**Try it**
Once you find a line containing the word "IsWire" in the entries below, copy it.

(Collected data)
□ □ □
(** C5 (amended).  For every annotation list with two Factory annotations
    of one alias, ScanProjectAndGenerateDI returns an error from the first
    loop of the graph-building phase and GenerateCode is not reached: the
    error is for a pair of Factory annotations of one alias and names that
    alias and the module of the earlier annotation of the pair, in one of
    the two messages "Duplicate Alias ... in ..." and "Alias ... used by
    ...". *)
Theorem duplicate_alias_rejected generate anns (i j : nat) f1 f2 :
  (i < j)%nat →
  anns !! i = Some (Scan.IsFactory f1) →
  anns !! j = Some (Scan.IsFactory f2) →
  FactoryAnnotation.Alias f1 = FactoryAnnotation.Alias f2 →
  ∃ (i' j' : nat) f1' f2',
    (i' < j')%nat ∧
    anns !! i' = Some (Scan.IsFactory f1') ∧
    anns !! j' = Some (Scan.IsFactory f2') ∧
    FactoryAnnotation.Alias f1' = FactoryAnnotation.Alias f2' ∧
    Scan.build_graph modPath anns = Err (duplicate_error modPath f1' f2') ∧
    Scan.ScanProjectAndGenerateDI generate modPath anns
      = Err (duplicate_error modPath f1' f2') ∧
    (duplicate_error modPath f1' f2'
       = "Duplicate Alias " +:+ FactoryAnnotation.Alias f1' +:+ " in "
           +:+ Scan.modName modPath f1' ∨
     duplicate_error modPath f1' f2'
       = "Alias " +:+ FactoryAnnotation.Alias f1' +:+ " used by "
           +:+ Scan.modName modPath f1').
Proof.
  intros Hij Hi Hj Heq.
  destruct (add_factories_duplicate anns [] ∅) as
    (i' & j' & f1' & f2' & Hij' & Hi' & Hj' & Heq' & Herr).
  - split; [by intros ?? ?%lookup_empty_Some|].
    intros ?? Hnil. by rewrite lookup_nil in Hnil.
  - exists i, j, f1, f2. simpl. split_and!; [done..|lia].
  - simpl in *. exists i', j', f1', f2'.
    unfold Scan.ScanProjectAndGenerateDI, Scan.build_graph. rewrite Herr.
    split_and!; [done..|].
    unfold duplicate_error. rewrite Heq'. case_decide; auto.
Qed.

Lemma add_factories_app l1 l2 container :
  foldM (Scan.add_factory modPath) (l1 ++ l2) container
  = (c ← foldM (Scan.add_factory modPath) l1 container;
     foldM (Scan.add_factory modPath) l2 c).
Proof. apply foldM_app. Qed.

(** Keys of the container after the first loop. *)
Lemma add_factories_keys l :
  ∀ container c k,
    foldM (Scan.add_factory modPath) l container = Ok c →
    is_Some (c !! k) →
    is_Some (container !! k) ∨
    ∃ f, Scan.IsFactory f ∈ l ∧ FactoryAnnotation.Alias f = k.
Proof.
  induction l as [|a l IH]; intros container c k; simpl.
  - intros [= <-]. auto.
  - destruct (Scan.add_factory modPath container a) as [c1| | |] eqn:Ha;
      try done.
    simpl. intros Hl Hk. destruct (IH _ _ _ Hl Hk) as [Hk1|(f & Hf & Hfk)].
    + destruct a as [f| | |]; simpl in Ha;
        try (injection Ha as <-; by left).
      destruct (container !! FactoryAnnotation.Alias f) eqn:Hc.
      * by case_decide.
      * injection Ha as <-. apply lookup_insert_is_Some in Hk1 as [<-|[_ ?]].
        -- right. exists f. split; [by left|done].
        -- by left.
    + right. exists f. split; [by right|done].
Qed.

(** The second loop leaves the keys of the container as they are. *)
Lemma add_wire_keys container a c k :
  Scan.add_wire container a = Ok c → is_Some (c !! k) ↔ is_Some (container !! k).
Proof.
  destruct a as [|w| |]; simpl; try by intros [= <-].
  destruct (container !! WireAnnotation.Target w) as [f|] eqn:Hf;
    [|by intros [= <-]].
  destruct (foldM _ _ _) as [deps| | |]; try done. simpl. intros [= <-].
  rewrite lookup_insert_is_Some. split.
  - intros [<-|[_ ?]]; eauto.
  - intros Hk. destruct (decide (WireAnnotation.Target w = k)); auto.
Qed.

Lemma add_wires_keys l :
  ∀ container c k,
    foldM Scan.add_wire l container = Ok c →
    is_Some (c !! k) ↔ is_Some (container !! k).
Proof.
  induction l as [|a l IH]; intros container c k; simpl.
  - by intros [= <-].
  - destruct (Scan.add_wire container a) as [c1| | |] eqn:Ha; try done.
    simpl. intros Hl. rewrite (IH _ _ _ Hl). by eapply add_wire_keys.
Qed.

(** C9.  A Wire annotation whose target is the alias of no Factory
    annotation of the list changes nothing: the graph-building phase gives
    the same result, configuration or error, as on the list without that
    annotation. *)
Theorem unknown_wire_target_ignored l1 w l2 :
  (∀ f, Scan.IsFactory f ∈ l1 ++ l2 →
        FactoryAnnotation.Alias f ≠ WireAnnotation.Target w) →
  Scan.build_graph modPath (l1 ++ Scan.IsWire w :: l2)
  = Scan.build_graph modPath (l1 ++ l2).
Proof.
  intros Hw. unfold Scan.build_graph.
  assert (foldM (Scan.add_factory modPath) (l1 ++ Scan.IsWire w :: l2) ∅
          = foldM (Scan.add_factory modPath) (l1 ++ l2) ∅) as ->.
  { rewrite !add_factories_app.
    by destruct (foldM (Scan.add_factory modPath) l1 ∅). }
  destruct (foldM (Scan.add_factory modPath) (l1 ++ l2) ∅) as [c1| | |] eqn:Hc1;
    try done.
  simpl. rewrite !foldM_app.
  destruct (foldM Scan.add_wire l1 c1) as [c2| | |] eqn:Hc2; try done.
  simpl.
  assert (c2 !! WireAnnotation.Target w = None) as ->; [|done].
  apply eq_None_not_Some. rewrite (add_wires_keys _ _ _ _ Hc2).
  intros Hk. destruct (add_factories_keys _ _ _ _ Hc1 Hk) as [Hk'|(f & Hf & Hfk)].
  - by apply is_Some_None in Hk'.
  - by apply (Hw f).
Qed.

End graph_builder.

(** ** The directive parsers *)


(** ** Instances of the results *)

Import Examples.

Lemma forwards_enumerates {V} (m : gmap string V) : enumerates (forwards m) m.
Proof. unfold enumerates, forwards. reflexivity. Qed.

Lemma backwards_enumerates {V} (m : gmap string V) :
  enumerates (backwards m) m.
Proof. unfold enumerates, backwards. apply reverse_Permutation. Qed.

Lemma BuildOrder_topological_witness :
  ∃ order,
    BuildOrder (forwards (Container server_config)) forwards
      (Container server_config) = Ok order ∧
    lists_each_alias_once (Container server_config) order ∧
    topological (Container server_config) order.
Proof.
  apply BuildOrder_topological.
  - apply forwards_enumerates.
  - intros m. apply forwards_enumerates.
  - apply (bool_decide_unpack _). vm_compute. exact I.
  - apply (acyclic_ranked (rank_in ["db"; "cache"; "server"])).
    apply (bool_decide_unpack _). vm_compute. exact I.
  - apply (bool_decide_unpack _). vm_compute. exact I.
Defined.

(** C1 fails as stated: the graph of [final_dependency_config] is acyclic
    and all its dependency names are keys, and BuildOrder returns an error,
    as the dependency [db] is flagged Final. *)
Lemma BuildOrder_final_dependency_counterexample :
  enumerates (forwards (Container final_dependency_config))
    (Container final_dependency_config) ∧
  resolved (Container final_dependency_config) ∧
  acyclic (Container final_dependency_config) ∧
  BuildOrder (forwards (Container final_dependency_config)) forwards
    (Container final_dependency_config)
  = Err "final item db cannot be a dependency of cache".
Proof.
  split_and!.
  - apply forwards_enumerates.
  - apply (bool_decide_unpack _). vm_compute. exact I.
  - apply (acyclic_ranked (rank_in ["db"; "cache"])).
    apply (bool_decide_unpack _). vm_compute. exact I.
  - vm_compute. reflexivity.
Qed.

Lemma BuildOrder_finals_last_witness :
  ∃ order normal finals,
    kahn_order (forwards (Container final_server_config)) forwards
      (Container final_server_config) = Ok order ∧
    ["db"; "metrics"; "server"] = normal ++ finals ∧
    normal = filter (λ a, ¬ is_final (Container final_server_config) a)
               order ∧
    finals = filter (is_final (Container final_server_config)) order ∧
    Forall (λ a, ¬ is_final (Container final_server_config) a) normal ∧
    Forall (λ a, is_final (Container final_server_config) a) finals.
Proof.
  apply (BuildOrder_finals_last
           (forwards (Container final_server_config)) forwards).
  vm_compute. reflexivity.
Defined.

Lemma cyclic_config_cyclic : cyclic (Container cyclic_config).
Proof.
  exists "a". apply tc_l with "b"; [|apply tc_once].
  - eexists. split; [reflexivity|]. simpl. by left.
  - eexists. split; [reflexivity|]. simpl. by left.
Qed.

Lemma BuildOrder_cycle_detected_witness :
  BuildOrder (forwards (Container cyclic_config)) forwards
    (Container cyclic_config)
  = Err "circular dependency detected".
Proof.
  apply BuildOrder_cycle_detected.
  - apply forwards_enumerates.
  - intros m. apply forwards_enumerates.
  - apply (bool_decide_unpack _). vm_compute. exact I.
  - apply (bool_decide_unpack _). vm_compute. exact I.
  - apply cyclic_config_cyclic.
Defined.

(** C3 fails as stated: the graph of [dangling_cyclic_config] has the cycle
    of [a] and [b] and no dependency flagged Final or Disable, and BuildOrder
    panics on the nil factory of [ghost] instead of returning the error. *)
Lemma BuildOrder_cycle_dangling_counterexample :
  enumerates (forwards (Container dangling_cyclic_config))
    (Container dangling_cyclic_config) ∧
  cyclic (Container dangling_cyclic_config) ∧
  usable (Container dangling_cyclic_config) ∧
  BuildOrder (forwards (Container dangling_cyclic_config)) forwards
    (Container dangling_cyclic_config) = Panic ∧
  BuildOrder (backwards (Container dangling_cyclic_config)) backwards
    (Container dangling_cyclic_config) = Panic.
Proof.
  split_and!.
  - apply forwards_enumerates.
  - exists "a". apply tc_l with "b"; [|apply tc_once].
    + eexists. split; [reflexivity|]. simpl. by left.
    + eexists. split; [reflexivity|]. simpl. by left.
  - apply (bool_decide_unpack _). vm_compute. exact I.
  - vm_compute. reflexivity.
  - vm_compute. reflexivity.
Qed.

Lemma BuildOrder_flagged_dependency_witness :
  ∃ a' f' d' fd',
    Container final_dependency_config !! a' = Some f' ∧
    d' ∈ depnames f' ∧
    Container final_dependency_config !! d' = Some fd' ∧
    ((Final fd' = true ∧
      BuildOrder (forwards (Container final_dependency_config)) forwards
        (Container final_dependency_config)
      = Err (final_dependency_error d' a')) ∨
     (Final fd' = false ∧ Disable fd' = true ∧
      BuildOrder (forwards (Container final_dependency_config)) forwards
        (Container final_dependency_config)
      = Err (disable_dependency_error d' a'))).
Proof.
  apply (BuildOrder_flagged_dependency _ _ _ "cache"
           (factory "cache" "NewCache" "/proj/store" [shared "db"]
              false false)
           "db" (factory "db" "NewDB" "/proj/store" [] true false)).
  - apply forwards_enumerates.
  - apply (bool_decide_unpack _). vm_compute. exact I.
  - reflexivity.
  - simpl. by left.
  - reflexivity.
  - left. reflexivity.
Defined.

(** C4 fails as stated: in [dangling_final_config] the factory [cache]
    lists the Final [db], and BuildOrder panics on the nil factory of
    [ghost], listed before it, instead of returning the error. *)
Lemma BuildOrder_flagged_dangling_counterexample :
  enumerates (forwards (Container dangling_final_config))
    (Container dangling_final_config) ∧
  Container dangling_final_config !! "cache"
    = Some (factory "cache" "NewCache" "/proj/store"
              [shared "ghost"; shared "db"] false false) ∧
  Container dangling_final_config !! "db"
    = Some (factory "db" "NewDB" "/proj/store" [] true false) ∧
  BuildOrder (forwards (Container dangling_final_config)) forwards
    (Container dangling_final_config) = Panic ∧
  BuildOrder (backwards (Container dangling_final_config)) backwards
    (Container dangling_final_config) = Panic.
Proof.
  split_and!.
  - apply forwards_enumerates.
  - reflexivity.
  - reflexivity.
  - vm_compute. reflexivity.
  - vm_compute. reflexivity.
Qed.

Lemma duplicate_alias_rejected_witness :
  ∃ (i' j' : nat) f1' f2',
    (i' < j')%nat ∧
    [factory_annotation "store" "NewDB" "db";
     factory_annotation "store" "NewReplica" "db"] !! i'
      = Some (Scan.IsFactory f1') ∧
    [factory_annotation "store" "NewDB" "db";
     factory_annotation "store" "NewReplica" "db"] !! j'
      = Some (Scan.IsFactory f2') ∧
    FactoryAnnotation.Alias f1' = FactoryAnnotation.Alias f2' ∧
    Scan.build_graph "example.com/m"
      [factory_annotation "store" "NewDB" "db";
       factory_annotation "store" "NewReplica" "db"]
      = Err (duplicate_error "example.com/m" f1' f2') ∧
    Scan.ScanProjectAndGenerateDI no_generate "example.com/m"
      [factory_annotation "store" "NewDB" "db";
       factory_annotation "store" "NewReplica" "db"]
      = Err (duplicate_error "example.com/m" f1' f2') ∧
    (duplicate_error "example.com/m" f1' f2'
       = "Duplicate Alias " +:+ FactoryAnnotation.Alias f1' +:+ " in "
           +:+ Scan.modName "example.com/m" f1' ∨
     duplicate_error "example.com/m" f1' f2'
       = "Alias " +:+ FactoryAnnotation.Alias f1' +:+ " used by "
           +:+ Scan.modName "example.com/m" f1').
Proof.
  eapply (duplicate_alias_rejected "example.com/m" no_generate _ 0 1).
  - lia.
  - reflexivity.
  - reflexivity.
  - reflexivity.
Defined.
□ □ □
**Problem solution**
  Scan.build_graph modPath (l1 ++ Scan.IsWire w :: l2)
  assert (foldM (Scan.add_factory modPath) (l1 ++ Scan.IsWire w :: l2) ∅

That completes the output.